TASK PROMPT: Below is a block of records; repeat each one exactly.

#### EXERCISE INPUT

(* ===== verification/SharedSignalFacts.v ===== *)
(** * The memory of the process during a method

    A method runs its code between two awaits on the memory of the process; at each
    await other methods may change it.  [during] quantifies over every such run: the
    memory may change by [R] before each effect, the answers of the outside world
    satisfy [allowed], and the trace so far is kept next to the memory. *)
From S2P Require Import Prelude Async JsNum JsDate Types Instruments Indicators Orchestrator LiveTypes.
From S2P Require Import ExitReconciliation EngineMemory LiveExecution LiveStrategy Lifecycle LifecycleFacts ExecutionFacts.
Record Moment := { mem : Mem; log : Trace }.

Section memory.
Context (allowed : forall e : Action, answer e -> Prop) (R : Mem -> Mem -> Prop).

Definition mem_step (i : nat) (e : Action) (s s' : Moment) (x : answer e) : Prop :=
  log s' = log s ++ [{| ev_act := e; ev_res := x |}] /\ allowed e x /\
  match e return answer e -> Prop with
  | Sync X f => fun x => (mem s', x) = f (mem s)
  | _ => fun _ => mem s' = mem s
  end x.

Definition interferes (i : nat) (s s' : Moment) : Prop := R (mem s) (mem s') /\ log s' = log s.

Definition during {A} (s : Moment) (m : IO A) (Q : Res A -> Moment -> Prop) : Prop :=
  safe mem_step (fun _ _ _ => True) interferes 0 m Q s.

Lemma during_mono {A} s (m : IO A) (Q Q' : Res A -> Moment -> Prop) :
  (forall r s', Q r s' -> Q' r s') -> during s m Q -> during s m Q'.
Proof. apply safe_mono. Qed.

Lemma during_await {A B} s (m : IO A) (k : A -> IO B) Q :
  during s m (fun r s' => match r with Ok a => during s' (k a) Q | Throw e => Q (Throw e) s' end) ->
  during s (await m k) Q.
Proof. apply safe_await. Qed.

########

TASK ANSWER:
(* ===== verification/SharedSignalFacts.v ===== *)
(** * The memory of the process during a method

    A method runs its code between two awaits on the memory of the process; at each
    await other methods may change it.  [during] quantifies over every such run: the
    memory may change by [R] before each effect, the answers of the outside world
    satisfy [allowed], and the trace so far is kept next to the memory. *)
From S2P Require Import Prelude Async JsNum JsDate Types Instruments Indicators Orchestrator LiveTypes.
From S2P Require Import ExitReconciliation EngineMemory LiveExecution LiveStrategy Lifecycle LifecycleFacts ExecutionFacts.
Record Moment := { mem : Mem; log : Trace }.

Section memory.
Context (allowed : forall e : Action, answer e -> Prop) (R : Mem -> Mem -> Prop).

Definition mem_step (i : nat) (e : Action) (s s' : Moment) (x : answer e) : Prop :=
  log s' = log s ++ [{| ev_act := e; ev_res := x |}] /\ allowed e x /\
  match e return answer e -> Prop with
  | Sync X f => fun x => (mem s', x) = f (mem s)
  | _ => fun _ => mem s' = mem s
  end x.

Definition interferes (i : nat) (s s' : Moment) : Prop := R (mem s) (mem s') /\ log s' = log s.

Definition during {A} (s : Moment) (m : IO A) (Q : Res A -> Moment -> Prop) : Prop :=
  safe mem_step (fun _ _ _ => True) interferes 0 m Q s.

Lemma during_mono {A} s (m : IO A) (Q Q' : Res A -> Moment -> Prop) :
  (forall r s', Q r s' -> Q' r s') -> during s m Q -> during s m Q'.
Proof. apply safe_mono. Qed.

Lemma during_await {A B} s (m : IO A) (k : A -> IO B) Q :
  during s m (fun r s' => match r with Ok a => during s' (k a) Q | Throw e => Q (Throw e) s' end) ->
  during s (await m k) Q.
Proof. apply safe_await. Qed.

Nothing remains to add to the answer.